One of the main concerns of manufacturers is how to improve productivity. This includes analyzing, measuring, modeling, and implementing specific actions to optimize their production lines.
The reason why production optimization plays a huge role in manufacturing industry is that it is the core means to increase revenue and reduce costs. Failure in the production process results in the loss of quality and production – which directly translates into loss of revenue.
Let’s look at the chemical manufacturing industry, because the birth of heavy chemical industry coincides with the beginning of the industrial revolution. The chemical industry accounts for about 15% of U.S. manufacturing, produces more than 70000 different products, and is responsible for 90% of our daily products.
Challenges for chemical manufacturer
Just like the chemical manufacturing industry, it faces a wide range of process optimization challenges.
In order to optimize the production line of chemical manufacturers, they need to solve the low efficiency problems of different processes, such as the formation of undesirable by-products, process instability, loss caused by impurities, and so on.
Given the complexity of chemical manufacturing, it is time-consuming and difficult to understand the root causes of these inefficiencies, let alone predict when they will occur. Usually, it is the specific behavior of multiple production parameters or tag combinations that leads to inefficiency.
More and more chemical manufacturers are turning to industrial artificial intelligence solutions, using supervised and unsupervised machine learning methods to identify and predict process inefficiencies.
According to a recent study by Accenture, companies implementing industrial artificial intelligence in the chemical industry are seeing huge benefits – up to 72% of companies report that some process KPIs have at least tripled, and 37% have increased five times. For example, a dichloroethane manufacturer implemented process based industrial artificial intelligence to address a range of process inefficiencies and, by doing so, increased production by 1.7 million euros in less than 12 months.
With the capabilities provided by industrial AI, chemical manufacturers can use their data to improve their processes and constantly adjust them.

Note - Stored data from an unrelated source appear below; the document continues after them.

Lemma mask_duplicated_nth pre :
  forall vistos x post,
    (In x pre \/ In x vistos ->
     nth (List.length pre)
       (mask (pre ++ x :: post) (duplicated_desde vistos (pre ++ x :: post))
          "") "" = "")
    /\ (~ In x pre -> ~ In x vistos ->
        nth (List.length pre)
          (mask (pre ++ x :: post)
             (duplicated_desde vistos (pre ++ x :: post)) "") "" = x).
Proof.
  induction pre as [|y pre IH]; intros vistos x post.
  - cbn [app List.length duplicated_desde mask nth]. split.
    + intros [[] | H].
      assert (E : existsb (String.eqb x) vistos = true).
      { apply existsb_exists. exists x. split; [exact H | apply String.eqb_refl]. }
      now rewrite E.
    + intros _ H.
      destruct (existsb (String.eqb x) vistos) eqn:E; [| reflexivity].
      apply existsb_exists in E as (v & Hv & Hxv).
      apply String.eqb_eq in Hxv. subst v. contradiction.
  - cbn [app List.length duplicated_desde mask nth].
    destruct (IH (y :: vistos) x post) as [I1 I2]. split.
    + intros [[-> | H] | H]; apply I1; simpl; auto.
    + intros H1 H2. apply I2; simpl in *; tauto.
Qed.
(** * mirugai.settings: the validated configuration record

    A shallow embedding of [src/mirugai/settings.py]: the two path helpers,
    the three field validators of [Settings], and the way the
    [pydantic_settings.BaseSettings] base class assembles a [Settings] value
    from the defaults, the dotenv file and the process environment. *)

From Stdlib Require Import List Arith NArith String Ascii Bool Lia DecimalString.
Import ListNotations.

Local Open Scope N_scope.
Local Open Scope list_scope.

(** ** Python [str]: a sequence of Unicode code points *)

Module PyStr.

Definition str := list N.

(** A literal of the source, written as a Rocq string of ASCII characters. *)
Definition lit (s : string) : str := map N_of_ascii (list_ascii_of_string s).

Fixpoint eqb (a b : str) : bool :=
  match a, b with
  | [], [] => true
  | x :: a', y :: b' => (x =? y) && eqb a' b'
  | _, _ => false
  end.

(** [x in xs] on a list of strings. *)
Definition mem (x : str) (xs : list str) : bool := existsb (eqb x) xs.

(** The code points [str.strip()] removes when called without argument
    (CPython's [_PyUnicode_IsWhitespace]). *)
Definition isspace (c : N) : bool :=
  ((9 <=? c) && (c <=? 13)) || ((28 <=? c) && (c <=? 32))
  || (c =? 133) || (c =? 160) || (c =? 5760)
  || ((8192 <=? c) && (c <=? 8202))
  || (c =? 8232) || (c =? 8233) || (c =? 8239) || (c =? 8287) || (c =? 12288).

Fixpoint lstrip (s : str) : str :=
  match s with
  | [] => []
  | c :: r => if isspace c then lstrip r else s
  end.

Definition rstrip (s : str) : str := rev (lstrip (rev s)).

Definition strip (s : str) : str := rstrip (lstrip s).

(** The case mappings of the code points outside ASCII come from the Unicode
    database of the interpreter; inside ASCII they are spelled out below.
    ([str.lower] picks between the two small sigmas by context; the table
    gives one of them.) *)
Record UnicodeData := {
  to_upper_full : N -> list N;
  to_lower_full : N -> list N
}.

Definition upper_cp (u : UnicodeData) (c : N) : list N :=
  if (97 <=? c) && (c <=? 122) then [c - 32]
  else if c <? 128 then [c]
  else to_upper_full u c.

Definition lower_cp (u : UnicodeData) (c : N) : list N :=
  if (65 <=? c) && (c <=? 90) then [c + 32]
  else if c <? 128 then [c]
  else to_lower_full u c.

Definition upper (u : UnicodeData) (s : str) : str := flat_map (upper_cp u) s.
Definition lower (u : UnicodeData) (s : str) : str := flat_map (lower_cp u) s.

(** A database with no cased letter outside ASCII, to run the model on
    ASCII input. *)
Definition caseless : UnicodeData :=
  {| to_upper_full := fun c => [c]; to_lower_full := fun c => [c] |}.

By using process based machine learning, manufacturers can obtain focused and context sensitive predictive alerts. This is a huge opportunity for chemical manufacturers, because operational technology (OT) data has been well organized and captured by data historians.
Using these data and process based AI means that the root causes of process disturbances can be identified with great accuracy, and process instability and failures can be predicted before they have a chance to affect production.
Therefore, with industrial artificial intelligence, chemical manufacturers can reduce quality and production losses and save a lot of time and money.